W. G. Grace's tourists lost 2–1 on the 1891–92 tour, Australia winning at Melbourne and Sydney, where Bannerman batted for seven and a half hours and scored only three boundaries and England's Bobby Abel carried his bat for 132. England claimed a consolation innings victory at Adelaide where Stoddard scored 134 and Peel 83 and Briggs took 6 wickets in each innings.

England won the only Test on the 1891/92 tour of South Africa at Cape Town, where Harry Wood, the Surrey wicket keeper made 134 not out and Ferris, who had earlier played for Australia, took 13 for 91. Billy Murdoch was another Australian turned Englishman on the tour.

England regained the Ashes in 1893, with an innings win at The Oval and draws in the other two Tests. W. G. Grace and A.E. Stoddart made three consecutive century opening stands. William Gunn of Nottinghamshire scored his only Test hundred, 102*, at Old Trafford, while Arthur Shrewsbury scored 106 at Lord's. Future England great Ranjitsinhji was one of the unfortunate bowlers as Australia set a new record team score of 843 against 'Oxford and Cambridge Past and Present' in Portsmouth.

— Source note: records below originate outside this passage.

Definition dns_message_parse (msg : dns_message) (source : isc_buffer_t) (options : Z) :
    outcome (isc_result_t * dns_message * isc_buffer_t) :=
  REQUIRE m_from_to_wire msg =? DNS_MESSAGE_INTENTPARSE ;;
  let origsource := source in
  let msg := with_ok false false msg in
  if isc_buffer_remaininglength source <? DNS_MESSAGE_HEADERLEN then Done (ISC_R_UNEXPECTEDEND, msg, source)
  else
    let* (msg, source) := parse_header msg source in
    let msg := with_ok true false msg in
    let* dctx := dns_decompress_init (-1) DNS_DECOMPRESS_ANY in
    let dctx := dns_decompress_setmethods dctx DNS_COMPRESS_GLOBAL14 in
    let* (ret, msg, source) := getquestions source msg dctx options in
    if bool_decide (ret = ISC_R_UNEXPECTEDEND) && option_on options DNS_MESSAGEPARSE_IGNORETRUNCATION then
      let '(result, msg) := save_message msg origsource options true in Done (result, msg, source)
    else if negb (bool_decide (ret = ISC_R_SUCCESS) || bool_decide (ret = DNS_R_RECOVERABLE)) then Done (ret, msg, source)
    else
      let msg := with_ok true true msg in
      let* (ret, seen_problem, msg, source) :=
        parse_sections [DNS_SECTION_ANSWER; DNS_SECTION_AUTHORITY; DNS_SECTION_ADDITIONAL] source msg dctx options
          (bool_decide (ret = DNS_R_RECOVERABLE)) in
      match ret with
      | None => let '(result, msg) := save_message msg origsource options true in Done (result, msg, source)
      | Some ret =>
          if bool_decide (ret = ISC_R_SUCCESS) then
            let '(result, msg) := save_message msg origsource options seen_problem in Done (result, msg, source)
          else Done (ret, msg, source)
      end.
End parse.

(** ** Resetting a message *)

(** One item goes back to [rdspool] or to [namepool]. *)
Definition put_rdataset (m : dns_message) : dns_message :=
  with_memory (m_scratchpad m) (m_names m) (m_rdatasets m - 1) (m_allocs m) m.
Definition put_name (m : dns_message) : dns_message :=
  with_memory (m_scratchpad m) (m_names m - 1) (m_rdatasets m) (m_allocs m) m.

(** [while (rds != NULL)] *)
Fixpoint reset_rdatasets (l : list dns_rdataset) (m : dns_message) : dns_message :=
  match l with
  | [] => m
  | _ :: l => reset_rdatasets l (put_rdataset m)
  end.

(** [while (name != NULL)] *)
Fixpoint reset_names (l : list msgname) (m : dns_message) : dns_message :=
  match l with
  | [] => m
  | name :: l => reset_names l (put_name (reset_rdatasets (mn_list name) m))
  end.

(** The sections from [first_section] on, of which [n] are left. *)
Fixpoint msgresetnames (n : nat) (first_section : Z) (m : dns_message) : dns_message :=
  match n with
  | O => m
  | S n =>
      let l := section_of m first_section in
      msgresetnames n (first_section + 1) (reset_names l (put_section first_section [] m))
  end.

Andrew Stoddart led England to a thrilling 3–2 victory on the 1894–1895 Ashes tour. Bobby Peel took the final wickets in the first Test victory at Sydney and the second at Melbourne and hit the winning runs in the final and deciding Test at the MCG. England's amazing victory at Sydney, by 10 runs, came after they had followed on with Lancashire's Albert Ward hitting 75 and 117 in the game. J.T. Brown scored 140 for England at Melbourne where England were set 297 to win. He reached 50 in 28 minutes and put on a then record 210 with Ward as England won by six wickets. Tom Richardson took 32 wickets in the Tests.

England won all three Tests of the 1895/96 tour of South Africa by resounding margins. Lohmann was unplayable, taking 7 for 38 and 8 for 7 at Port Elizabeth and finishing with a hat trick. He took 9 for 28 and 3 for 43 at Johannesburg and 7 for 42 and 1 for 45 at Cape Town.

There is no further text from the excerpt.